Wir starten unsere Wanderung um 10:25 Uhr bei der Gondelstation am Berg. Erstes Ziel ist das Gipfelkreuz der Kathrin. Über Stein und Holzstufen geht es hinauf. Immer wieder hat man einen traumhaften Blick auf Bad Ischl und den Hallstätter See, auf der anderen Seite auf den Traunsee. Nach knapp  40 Minuten (ca. 11:00h) hat man das Gipfelkreuz erreicht. Von hier oben hat man ein herrliches Panorama. Zumindest 4 verschiedene Seen können wir von hier aus sehen, vielleicht sind es aber auch mehr. Der Ausblick ist jedenfalls grandios. 

Wir gehen nun 5 Minuten den Weg zurück und biegen rechts ab in Richtung 7-Seen Wanderung. So gegen 11:20 Uhr erreichen wir den Elferkogel und somit das nächste Gipfelkreuz auf dieser Wanderung

Von nun an wandern wir bergab auf steinigen Wegen durch den Wald. Nach wenigen Minuten kommt man an einer Abzweigung vorbei, wo es rechts zum Gipfel vom Hainzen geht (die komplette Route), links kürzt man die  7-Seen Wanderung etwas ab und geht  Richtung Seilbahn. Wir machen also die kleinere Runde. Die komplette 7 Seen Wanderung würde ca. 2,5 std dauern.

Nach kurzer Zeit kommen wir wieder am Berghang heraus. Wir gehen nach links zurück in Richtung Bergstation. Es ist jetzt 11:40 Uhr. Während des Abstieges hat man die ganze Zeit Bad Goisern und den Hallstätter See im Blickfeld, eine wirklich wunderschöne Kulisse.

Um 12:05 Uhr erreichen wir die Aussichtsplattform, von welcher der Blick eigentlich nicht besser ist als während der gesamten Wanderung. Die Plattform ist unserer Meinung nach etwas sinnlos, da man ohne ihr genauso gut sieht.
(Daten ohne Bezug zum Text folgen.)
(* ===== verification/Indexer.v ===== *)
(** * The chain indexer

    [apps/indexer/src/services]: [ChainIndexer.ts] scans the blocks of an EVM chain for
    transfers to watched addresses, [nonEvmDepositFlow.ts] and [BitcoinIndexer.ts] record
    the transactions an address API lists, and both kinds of deposits are credited once
    they have enough confirmations ([ConfirmationTracker.ts], [creditReadyDepositsForChain]).
    What a chain node or an address API answers is an argument; [None] is an error. *)
From stdpp Require Import base gmap strings list fin_maps pretty.
From Stdlib Require Import ZArith Lia Ascii.
From S2P Require Import Prelude Money Balances Escrow DepositModel.
Local Open Scope Z_scope.

(** [NUMERIC(36,18)]: PostgreSQL rounds to 18 places, half away from zero. *)
Definition numeric_18 (x : Z) : Z := trunc (10 ^ 18) (x + Z.sgn x * (5 * 10 ^ 17)).

(** ** [recordDeposit] *)
Record transfer := Transfer {
  tr_txHash : string;
  tr_toAddress : string;
  (** the token's contract, [None] for the native token *)
  tr_tokenAddress : option string;
  tr_symbol : string;
  (** in units of the token, and its number of decimals *)
  tr_raw : Z;
  tr_decimals : Z;
  tr_blockNumber : Z;
}.
(** [formatUnits(raw, decimals)] *)
Definition tr_amount (t : transfer) : Z := dec (tr_raw t) (tr_decimals t).

Definition currency_by_symbol (symbol : string) (d : deposit_db) : option string :=
  cur_id <$> find (λ c, String.eqb (upper (cur_symbol c)) (upper symbol)) (dep_currencies d).
Definition currency_of_transfer (t : transfer) (d : deposit_db) : option string :=
  match
    addr ← tr_tokenAddress t;
    snd <$> find (λ c, String.eqb (fst c) (lower addr)) (contract_currencies d)
  with
  | Some id => Some id
  | None => currency_by_symbol (tr_symbol t) d
  end.

(** The unique key of [deposits]. *)
Definition same_key (chainId txHash toAddress : string) (dep : deposit) : bool :=
  String.eqb (dep_chain_id dep) chainId && String.eqb (dep_tx_hash dep) txHash
  && String.eqb (dep_to_address dep) toAddress.
Definition find_deposit (chainId txHash toAddress : string) (d : deposit_db) :
    option (string * deposit) :=
  find (λ p, same_key chainId txHash toAddress (snd p)) (map_to_list (deposits d)).

(** [INSERT INTO deposits ... ON CONFLICT (chain_id, tx_hash, to_address) DO NOTHING
    RETURNING id]; [id] is [gen_random_uuid()] *)
Definition insert_deposit (id : string) (dep : deposit) : M deposit_db bool :=
  let* dup := gets (find_deposit (dep_chain_id dep) (dep_tx_hash dep) (dep_to_address dep)) in
  match dup with
  | Some _ => ret false
  | None =>
      let* used := gets (λ d, deposits d !! id) in
      require (bool_decide (used = None)) "duplicate key value violates unique constraint" ;;;
      let* known := gets (symbol_of (dep_currency_id dep)) in
      require (bool_decide (known ≠ None)) "violates foreign key constraint" ;;;
      modify (λ d, put_deposits (<[id := dep]> (deposits d)) d) ;;; ret true
  end.

Definition updatePendingBalance (userId currencyId : string) (amount : Z) : M deposit_db unit :=
  let* known := gets (symbol_of currencyId) in
  match known with
  | None => ret tt
  | Some _ =>
      let k := funding_key userId currencyId CHAIN_ID_GLOBAL in
      zoom (modify (λ b, put_row k (add_buckets (row_of k b) 0 0 amount 0 0) b))
  end.

(** [now] is the time of the insert. *)
Definition new_deposit (userId currencyId chainId txHash toAddress : string)
    (amount confirmations required blockNumber now : Z) : deposit :=
  Deposit userId currencyId chainId txHash toAddress (numeric_18 amount) confirmations required
    blockNumber DepPending false false (Some false) None now.

Definition recordDeposit (chainKey : string) (confirmations : Z) (id : string) (now : Z)
    (t : transfer) : M deposit_db unit :=
  if tr_raw t <=? 0 then ret tt
  else
    let* owner := gets (λ d, find (λ w, String.eqb (lower (wal_address w)) (tr_toAddress t)
                               && String.eqb (wal_chain_id w) chainKey) (wallets d)) in
    match owner with
    | None => ret tt
    | Some w =>
        let* cur := gets (currency_of_transfer t) in
        match cur with
        | None => ret tt
        | Some currencyId =>
            let* inserted := insert_deposit id
              (new_deposit (wal_user_id w) currencyId (wal_chain_id w) (tr_txHash t)
                 (tr_toAddress t) (tr_amount t) 0 confirmations (tr_blockNumber t) now) in
            if inserted then updatePendingBalance (wal_user_id w) currencyId (tr_amount t)
            else ret tt
        end
    end.

(** ** [ChainIndexer] *)
Record chain_tx := ChainTx { tx_hash : string; tx_to : option string; tx_value : Z }.
(** A log of the [Transfer] topic, with the address in its third topic if it has one. *)
Record transfer_log := TransferLog {
  log_address : string; log_txHash : string; log_to : option string; log_amount : Z }.

Record chain_config := ChainConfig {
  cc_key : string; cc_symbol : string; cc_decimals : Z; cc_confirmations : Z }.
(** [getBlockNumber]; [getBlock(n, true)] and [getLogs] of block [n]; whether the second
    [getBlock], for the timestamp of a log, answers; [fetchTokenInfo]. *)
Record chain_node := ChainNode {
  node_head : option Z;
  node_block : Z → option (list chain_tx);
  node_logs : Z → option (list transfer_log);
  node_timestamp : transfer_log → bool;
  node_token : string → option (string * Z);
}.

(** A block number as the indexer holds it: a number, or the text of one. The driver returns
    a BIGINT column as text, so what [loadLastProcessedBlock] reads from [indexer_state] is
    text. A comparison of two texts is the order of strings, any other one is numeric, and
    [+ 1] appends to a text. *)
Inductive block_ref := BNum (n : Z) | BText (n : Z).
Definition block_value (b : block_ref) : Z := match b with BNum n | BText n => n end.
Definition block_le (a b : block_ref) : bool :=
  match a, b with
  | BText m, BText n => String.leb (pretty m) (pretty n)
  | _, _ => block_value a <=? block_value b
  end.
Definition block_next (b : block_ref) : block_ref :=
  match b with BNum n => BNum (n + 1) | BText n => BText (10 * n + 1) end.

Definition token_contracts := list (string * (string * Z)).
Record chain_indexer := ChainIndexer {
  ci_config : chain_config;
  watchedAddresses : list string;
  tokenContracts : token_contracts;
  lastProcessedBlock : block_ref;
  (** [last_block] of the chain's row of [indexer_state], if there is one *)
  savedBlock : option Z;
}.
Definition set_blocks (ix : chain_indexer) (toks : token_contracts) (last : block_ref)
    (saved : option Z) : chain_indexer :=
  ChainIndexer (ci_config ix) (watchedAddresses ix) toks last saved.

(** The transfers of a block that [processNativeTransfers] passes to [recordDeposit]. *)
Definition native_transfer (ix : chain_indexer) (n : Z) (tx : chain_tx) : option transfer :=
  to ← tx_to tx;
  if bool_decide (lower to ∈ watchedAddresses ix) && (0 <? tx_value tx)
  then Some (Transfer (tx_hash tx) (lower to) None (cc_symbol (ci_config ix)) (tx_value tx)
               (cc_decimals (ci_config ix)) n)
  else None.

(** [tokenContracts.get(addr)], else [fetchTokenInfo], which it remembers. *)
Definition token_info (toks : token_contracts) (node : chain_node) (addr : string) :
    token_contracts * option (string * Z) :=
  match find (λ p, String.eqb (fst p) addr) toks with
  | Some (_, i) => (toks, Some i)
  | None => match node_token node addr with
            | Some i => (toks ++ [(addr, i)], Some i)
            | None => (toks, None)
            end
  end.

(** [processTransferLog]: the table of tokens after it, and the transfer it records. *)
Definition log_transfer (watched : list string) (node : chain_node) (n : Z)
    (toks : token_contracts) (l : transfer_log) : token_contracts * option transfer :=
  match log_to l with
  | Some to =>
      if bool_decide (lower to ∈ watched) then
        let addr := lower (log_address l) in
        let '(toks', info) := token_info toks node addr in
        (toks', '(symbol, decimals) ← info;
                if (0 <? log_amount l) && node_timestamp node l
                then Some (Transfer (log_txHash l) (lower to) (Some addr) symbol
                             (log_amount l) decimals n)
                else None)
      else (toks, None)
  | None => (toks, None)
  end.

Fixpoint token_transfers (watched : list string) (node : chain_node) (n : Z)
    (toks : token_contracts) (logs : list transfer_log) : token_contracts * list transfer :=
  match logs with
  | [] => (toks, [])
  | l :: logs' =>
      let '(toks1, t) := log_transfer watched node n toks l in
      let '(toks2, ts) := token_transfers watched node n toks1 logs' in
      (toks2, option_list t ++ ts)
  end.

(** Records transfers one by one; [recordDeposit] catches its own errors. [ids] gives the
    uuids. *)
Fixpoint record_all (chainKey : string) (confirmations : Z) (ids : nat → string) (now : Z)
    (l : list transfer) (d : deposit_db) : deposit_db :=
  match l with
  | [] => d
  | t :: l' =>
      record_all chainKey confirmations (λ i, ids (S i)) now l'
        (snd (transaction (recordDeposit chainKey confirmations (ids 0%nat) now t) d))
  end.

(** [getBlock] refuses a text that is neither a tag nor in hexadecimal. *)
Definition getBlock (node : chain_node) (b : block_ref) : option (list chain_tx) :=
  match b with BNum n => node_block node n | BText _ => None end.

(** [processBlock]; an error of [getLogs] is caught in [processTokenTransfers] and only
    logged. *)
Definition processBlock (node : chain_node) (ids : nat → string) (now : Z) (b : block_ref)
    (st : chain_indexer * deposit_db) : chain_indexer * deposit_db :=
  let '(ix, d) := st in
  if block_le b (lastProcessedBlock ix) then st
  else match getBlock node b with
       | None => st
       | Some txs =>
           let n := block_value b in
           let '(toks, ts) := token_transfers (watchedAddresses ix) node n (tokenContracts ix)
                                (default [] (node_logs node n)) in
           (set_blocks ix toks b ((λ _, n) <$> savedBlock ix),
            record_all (cc_key (ci_config ix)) (cc_confirmations (ci_config ix)) ids now
              (omap (native_transfer ix n) txs ++ ts) d)
       end.

(** The loop of [startHttpPolling]'s tick, at most ten blocks. *)
Fixpoint catch_up (fuel : nat) (node : chain_node) (ids : nat → nat → string) (now target : Z)
    (st : chain_indexer * deposit_db) : chain_indexer * deposit_db :=
  match fuel with
  | O => st
  | S f =>
      if block_value (lastProcessedBlock (fst st)) <? target
      then catch_up f node ids now target
             (processBlock node (ids f) now (block_next (lastProcessedBlock (fst st))) st)
      else st
  end.
Definition MAX_PER_TICK : nat := 10.

(** A tick of [startHttpPolling]: the heartbeat, then the blocks up to the confirmed head. *)
Definition poll_tick (node : chain_node) (ids : nat → nat → string) (now : Z)
    (st : chain_indexer * deposit_db) : chain_indexer * deposit_db :=
  match node_head node with
  | None => st
  | Some head =>
      let '(ix, d) := st in
      let safe := head - cc_confirmations (ci_config ix) in
      let beat := Z.max (block_value (lastProcessedBlock ix)) safe in
      let saved := match savedBlock ix with Some s => Z.max s beat | None => beat end in
      catch_up MAX_PER_TICK node ids now (Z.max 0 safe)
        (set_blocks ix (tokenContracts ix) (lastProcessedBlock ix) (Some saved), d)
  end.

(** [loadLastProcessedBlock]; [None] when it throws. *)
Definition loadLastProcessedBlock (node : chain_node) (ix : chain_indexer) :
    option chain_indexer :=
  match savedBlock ix with
  | Some s => Some (set_blocks ix (tokenContracts ix) (BText s) (Some s))
  | None => (λ head, set_blocks ix (tokenContracts ix) (BNum head) (Some head)) <$> node_head node
  end.

(** ** [nonEvmDepositFlow.ts] *)
Record non_evm_input := NonEvmInput {
  ne_chainId : string;
  ne_txHash : string;
  ne_toAddress : string;
  ne_currencyId : string;
  ne_amount : Z;
  ne_confirmations : Z;
  ne_requiredConfirmations : Z;
  ne_blockNumber : Z;
}.

Record record_result := RecordResult {
  rr_id : string; rr_status : deposit_status; rr_confirmationsBefore : Z; rr_existed : bool }.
Um 12:10 Uhr, also nach 1 Stunde 45, kehren wir an den Anfangspunkt zurück.

Zeit für ein Mittagessen. Empfohlen wurde uns die „Katrin Almhütte“, die Berghütte unterhalb der Bergstation (nicht zu verwechseln mit jener direkt bei der Seilbahn). Dazu geht man noch 1 Minute die Serpentine hinunter.

Wir haben richtig Hunger und bestellen uns beide das Gosauer Ofenbratl, vom Strohwildschwein mit Serviettenknödel und Kraut. Es schmeckt einfach herrlich. Das Fleisch zerfällt mit der Gabel, der Bratensaft ist weltklasse, die Knödel saftig und das Kraut einfach außergewöhnlich gut. Das Ganze gibts um 12,50. Ein guter Preis, besonders wenn man bedenkt, dass es das teuerste auf der Karte ist. Am Nachbartisch sehen wir noch den Kaiserschmarrn, der uns das Wasser im Mund zusammenlaufen lässt, doch leider ist kein Platz mehr im Magen. 

Fazit: Die Katrin kann man wirklich jedem Wanderer ans Herz legen. Wir sind die Tour übrigens mit unserem 1-Jährigen in der Kraxn (Rückentrage) gegangen.